The Silicon Valley company's CEO, K.R. Sridhar, showed off a refrigerator-sized Bloom Box filled with fuel cells and designed to make electricity through a chemical process. The boxes can make energy anywhere, he said, and do so without giving off any emissions.

Already, a number of high-profile American corporations have begun testing the technology. A "60 Minutes" reporter visited facilities of eBay, which has installed a number of Bloom Boxes; the e-commerce company put savings from the technology so far at $100,000. Others reported to have installed units include Google and Federal Express.

Since other business journalists weren't let in on the scoop, it wasn't possible to ask the company some hard questions. Like any rigorous analysis of the cost of the power, which has been a major impediment to the deployment of fuel cells.

A spokeswoman for the Sunnyvale, Calif., firm said no interviews would be conducted until Wednesday, when the company plans an event in Silicon Valley featuring presentations by luminaries including John Doerr, partner in the venture firm Kleiner Perkins Caufield & Byers, the key financial backer of Bloom Energy.

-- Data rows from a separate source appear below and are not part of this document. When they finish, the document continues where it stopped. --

(* ===== verification/Random.v ===== *)
(** * Pseudo-random numbers: [src/pintos/lib/random.c]

    The RC4 generator: the table [s], the indexes [s_i] and [s_j], and whether
    it has been seeded. *)
From S2P Require Import Prelude CInt CStdlib CStdlibSpec Bytes.

Open Scope Z_scope.

Module Random.

Record rng := MkRng { s : list Z; s_i : Z; s_j : Z; inited : bool }.

(** The table at an index, which is a byte. *)
Definition at_ (t : list Z) (i : Z) : Z := nth (Z.to_nat i) t 0.

Definition swap_byte (a b : Z) (t : list Z) : list Z :=
  <[Z.to_nat b := at_ t a]> (<[Z.to_nat a := at_ t b]> t).

(** The second loop of [random_init], from [i] on. *)
Fixpoint init_loop (n : nat) (seed i j : Z) (t : list Z) : list Z :=
  match n with
  | O => t
  | S n =>
    let j := u8 (j + (at_ t i + nth (Z.to_nat (i mod 4)) (le32 seed) 0)) in
    init_loop n seed (i + 1) j (swap_byte i j t)
  end.
Definition random_init (seed : Z) (g : rng) : rng :=
  MkRng (init_loop 256 seed 0 0 (seqZ 0 256)) 0 0 true.

Fixpoint bytes_loop (size : nat) (g : rng) : list Z * rng :=
  match size with
  | O => ([], g)
  | S size =>
    let i := u8 (s_i g + 1) in
    let j := u8 (s_j g + at_ (s g) i) in
    let t := swap_byte i j (s g) in
    let k := u8 (at_ t i + at_ t j) in
    let '(buf, g) := bytes_loop size (MkRng t i j (inited g)) in
    (at_ t k :: buf, g)
  end.
Definition random_bytes (size : nat) (g : rng) : list Z * rng :=
  bytes_loop size (if inited g then g else random_init 0 g).

Definition random_ulong (g : rng) : Z * rng :=
  let '(buf, g) := random_bytes 4 g in (un32 (at_ buf 0) (at_ buf 1) (at_ buf 2) (at_ buf 3), g).

(** ** Invariant *)

(** The table is a permutation of the bytes. *)
Record ok (g : rng) : Prop := MkOk {
  ok_table : s g ≡ₚ seqZ 0 256;
  ok_i : in_u8 (s_i g);
  ok_j : in_u8 (s_j g)
}.
Definition valid (g : rng) : Prop := inited g = true → ok g.

Lemma length_table t : t ≡ₚ seqZ 0 256 → length t = 256%nat.
Proof. intros ->. reflexivity. Qed.

Lemma at_lookup t i : t ≡ₚ seqZ 0 256 → in_u8 i → t !! Z.to_nat i = Some (at_ t i).
Proof.
  intros Ht Hi. unfold at_, in_u8 in *. apply length_table in Ht. destruct (lookup_lt_is_Some_2 t (Z.to_nat i)) as [x Hx]; [lia|].
  rewrite nth_lookup, Hx. done.
Qed.

Lemma at_byte t i : t ≡ₚ seqZ 0 256 → in_u8 i → in_u8 (at_ t i).
Proof.
  intros Ht Hi. assert (Hin := list_elem_of_lookup_2 _ _ _ (at_lookup t i Ht Hi)). revert Hin. generalize (at_ t i). intros x.
  rewrite Ht, elem_of_seqZ. unfold in_u8. lia.
Qed.

Lemma swap_table a b t : in_u8 a → in_u8 b → t ≡ₚ seqZ 0 256 → swap_byte a b t ≡ₚ seqZ 0 256.
Proof. intros Ha Hb Ht. unfold swap_byte. rewrite swap_perm; [done|by apply at_lookup..]. Qed.

Lemma init_loop_ok n seed : ∀ i j t, 0 ≤ i → i + Z.of_nat n ≤ 256 → t ≡ₚ seqZ 0 256 → init_loop n seed i j t ≡ₚ seqZ 0 256.
Proof.
  induction n as [|n IH]; intros i j t Hi Hn Ht; [done|]. cbn [init_loop]. apply IH; [lia..|].
  apply swap_table; [unfold in_u8; lia|apply u8_range|done].
Qed.

Lemma random_init_ok seed g : ok (random_init seed g).
Proof.
  split; cbn [s s_i s_j random_init]; [apply init_loop_ok; [lia|lia|reflexivity]|unfold in_u8; lia..].
Qed.

(** One more byte. *)
Lemma step_ok g : ok g →
  let i := u8 (s_i g + 1) in let j := u8 (s_j g + at_ (s g) i) in let t := swap_byte i j (s g) in
  ok (MkRng t i j (inited g)) ∧ in_u8 (at_ t (u8 (at_ t i + at_ t j))).
Proof.
  intros [Ht Hi Hj] i j t. assert (Ht' : t ≡ₚ seqZ 0 256) by (apply swap_table; [apply u8_range..|done]).
  split; [split; [done|apply u8_range..]|]. apply at_byte; [done|apply u8_range].
Qed.

Lemma bytes_loop_ok n : ∀ g, ok g → let '(buf, g') := bytes_loop n g in
  length buf = n ∧ Forall in_u8 buf ∧ ok g' ∧ inited g' = inited g.
Proof.
  induction n as [|n IH]; intros g Hg; cbn [bytes_loop]; [done|]. destruct (step_ok g Hg) as [Hok Hb].
  specialize (IH _ Hok). destruct (bytes_loop n _) as [buf g']. destruct IH as (Hl & Hf & Hok' & Hin).
  split; [simpl; by rewrite Hl|]. split; [by constructor|]. done.
Qed.

Lemma bytes_loop_app n m : ∀ g, bytes_loop (n + m) g =
  let '(b1, g1) := bytes_loop n g in let '(b2, g2) := bytes_loop m g1 in (b1 ++ b2, g2).
Proof.
  induction n as [|n IH]; intros g; cbn [bytes_loop Nat.add]; [by destruct (bytes_loop m g)|]. rewrite IH.
  destruct (bytes_loop n _) as [b1 g1]. by destruct (bytes_loop m g1).
Qed.

(** The random number generator.  In whatever state it is, seeded or not,
    the table of [random_init] is a permutation of the 256 bytes; [random_bytes]
    gives as many bytes as asked for and keeps the table a permutation; and the
    bytes are one stream, whatever sizes it is read in. *)
Theorem random_stream n m seed g : valid g →
  ok (random_init seed g) ∧
  let '(b1, g1) := random_bytes n g in
  let '(b2, g2) := random_bytes m g1 in
  length b1 = n ∧ Forall in_u8 b1 ∧ ok g1 ∧ inited g1 = true ∧ random_bytes (n + m) g = (b1 ++ b2, g2).
Proof.
  intros Hv. split; [apply random_init_ok|]. unfold random_bytes.
  set (g0 := if inited g then g else random_init 0 g).
  assert (Hg0 : ok g0 ∧ inited g0 = true).
  { unfold g0. destruct (inited g) eqn:E; [split; [by apply Hv|done]|]. split; [apply random_init_ok|reflexivity]. }
  assert (H1 := bytes_loop_ok n g0 (proj1 Hg0)). rewrite bytes_loop_app.
  destruct (bytes_loop n g0) as [b1 g1]. destruct H1 as (Hl & Hf & Hok & Hin). rewrite Hin, (proj2 Hg0).
  by destruct (bytes_loop m g1).
Qed.

Lemma random_stream_witness : valid (MkRng [] 9 9 false) ∧ ok (snd (random_bytes 2 (MkRng [] 9 9 false))).
Proof.
  assert (Hv : valid (MkRng [] 9 9 false)) by discriminate. split; [exact Hv|].
  destruct (random_stream 2 3 0 (MkRng [] 9 9 false) Hv) as [_ H1]. destruct (random_bytes 2 _) as [b1 g1].
  destruct (random_bytes 3 g1) as [b2 g2]. apply H1.
Defined.
End Random.
(** The entries, when none is an extended partition. *)
Lemma entries_loop_ok read (b : block D) l : in_u32 (Block.size b) → Forall entry_ok l → Forall (λ e, empty e = false → is_extended (type e) = false) l →
  ∀ nr g, 0 ≤ nr → nr + Z.of_nat (length l) < 10 →
  ∃ nr', entries_loop name read 0 0 l (MkScan b nr g) = Ok (tt, MkScan b nr' (MkRegistry (all_blocks g ++ parts name (Block.size b) nr l) (block_by_role g))) ∧
    nr' = nr + Z.of_nat (length (filter (λ e, empty e = false) l)).
Proof.
  intros Hsz Hok Hext. induction l as [|e l IH]; intros nr g Hnr Hlen.
  { exists nr. cbn [entries_loop parts filter list_filter length]. rewrite app_nil_r. destruct g. split; [done|lia]. }
  apply Forall_cons in Hok as [He Hok]. apply Forall_cons in Hext as [Hx Hext]. specialize (IH Hok Hext). cbn [length] in Hlen.
  rewrite filter_cons. cbn [entries_loop parts]. change ((size e =? 0) || (type e =? 0)) with (empty e). destruct (empty e).
  - rewrite decide_False by done. erewrite run_bind_ok by reflexivity. apply IH; lia.
  - rewrite decide_True by done. rewrite (Hx eq_refl). cbn [length].
    assert (Hrun := found_partition_ok b (nr + 1) g e (nr + 1) Hsz He ltac:(lia)).
    destruct (IH (nr + 1) (if fits (Block.size b) e then add_part (MkRegistered (name ++ [48 + (nr + 1)]) (role (type e)) (type_text (type e)) (size e) (offset e)) g else g)
      ltac:(lia) ltac:(lia)) as (nr' & Hrun' & Hnr'). exists nr'. split; [|lia].
    erewrite run_bind_ok.
    2:{ erewrite run_bind_ok by reflexivity. cbn [part_nr]. cbv zeta. erewrite run_bind_ok by reflexivity.
        unfold set_part_nr. cbn [dev reg]. rewrite s32_id by (unfold in_s32; lia). rewrite Z.add_0_r, u32_id by apply He. exact Hrun. }
    rewrite Hrun'. destruct (fits (Block.size b) e); cbn [add_part all_blocks block_by_role app]; [by rewrite <- (assoc_L (++))|done].
Qed.

Lemma parts_fit n l : Forall entry_ok l → ∀ nr, Forall (λ r, 0 ≤ r_start r ∧ 0 ≤ r_size r ∧ r_start r + r_size r ≤ n) (parts name n nr l).
Proof.
  induction 1 as [|e l (_ & Ho & Hs) _ IH]; intros nr; [constructor|]. unfold in_u32 in *. cbn [parts]. destruct (empty e); [apply IH|].
  apply Forall_app_2; [|apply IH]. unfold fits. destruct (Z.leb_spec (offset e + size e) n); [|rewrite andb_false_r; constructor].
  destruct (offset e <? n); [|constructor]. apply Forall_singleton. cbn [r_start r_size]. lia.
Qed.
End scan_spec.

(** The search for a device. *)
Lemma locate_loop_ok role g fuel : ∀ i, (length (all_blocks g) ≤ i + fuel)%nat →
  locate_loop fuel role (if decide (i < length (all_blocks g))%nat then Some i else None) g =
  Ok ((λ x, (i + x.1)%nat) <$> list_find (λ b, r_type b = role) (drop i (all_blocks g)), g).
Proof.
  induction fuel as [|fuel IH]; intros i Hi; destruct (decide (i < length (all_blocks g))%nat) as [Hlt|Hge]; try lia; try (by rewrite drop_ge by lia).
  destruct (lookup_lt_is_Some_2 _ _ Hlt) as [b Hb]. cbn [locate_loop]. erewrite run_bind_ok by reflexivity. rewrite Hb.
  erewrite run_bind_ok by reflexivity. rewrite (drop_S _ _ _ Hb). cbn [list_find]. destruct (decide (r_type b = role)) as [E|E].
  - rewrite bool_decide_true by done. cbn [fmap option_fmap option_map fst]. unfold mret, ST_ret. do 3 f_equal. lia.
  - rewrite bool_decide_false by done. unfold block_next, list_elem_to_block. erewrite run_bind_ok by reflexivity. rewrite IH by lia.
    do 2 f_equal. destruct (list_find _ (drop (S i) _)) as [[k x]|]; [|done]. simpl. f_equal. lia.
Qed.

Lemma locate_block_device_ok role g : is_role role = true →
  locate_block_device role None g = Ok (tt, match list_find (λ b, r_type b = role) (all_blocks g) with
    | Some (i, _) => MkRegistry (all_blocks g) (λ t, if decide (t = role) then Some i else block_by_role g t)
    | None => g end).
Proof.
  intros Hr. unfold locate_block_device, block_first, list_elem_to_block. erewrite run_bind_ok.
  2:{ erewrite run_bind_ok by reflexivity. erewrite run_bind_ok by reflexivity. apply (locate_loop_ok role g _ 0). lia. }
  rewrite drop_0. destruct (list_find _ _) as [[i x]|]; [|done]. cbn [fmap option_fmap option_map fst Nat.add].
  unfold block_set_role. run_assert; [|done]. reflexivity.
Qed.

(Sridar told "60 Minutes" that an estimate that the startup has raised $400 million was "in the ball park.") Former Secretary of State Colin Powell is also scheduled to attend; he said on "60 Minutes" that he had joined the company's board. The company's Web site is also cryptic, containing a countdown clock to the event, to be conducted in eBay's town hall.

Fuel cells have been under development for many decades but face challenges common to new technologies aimed at the power sector. It isn't enough to be able to make electricity, a generation source must demonstrate tremendous reliability and it must compete on price with conventional sources of power generation.

Bloom Energy told "60 Minutes" that its fuel cells could be purchased for individual homes or located in utility substations or adjacent to companies that want to produce their own power. A single unit will power about 100 homes and cost $700,000 to $800,000, but the company did not disclose how much natural gas would be needed.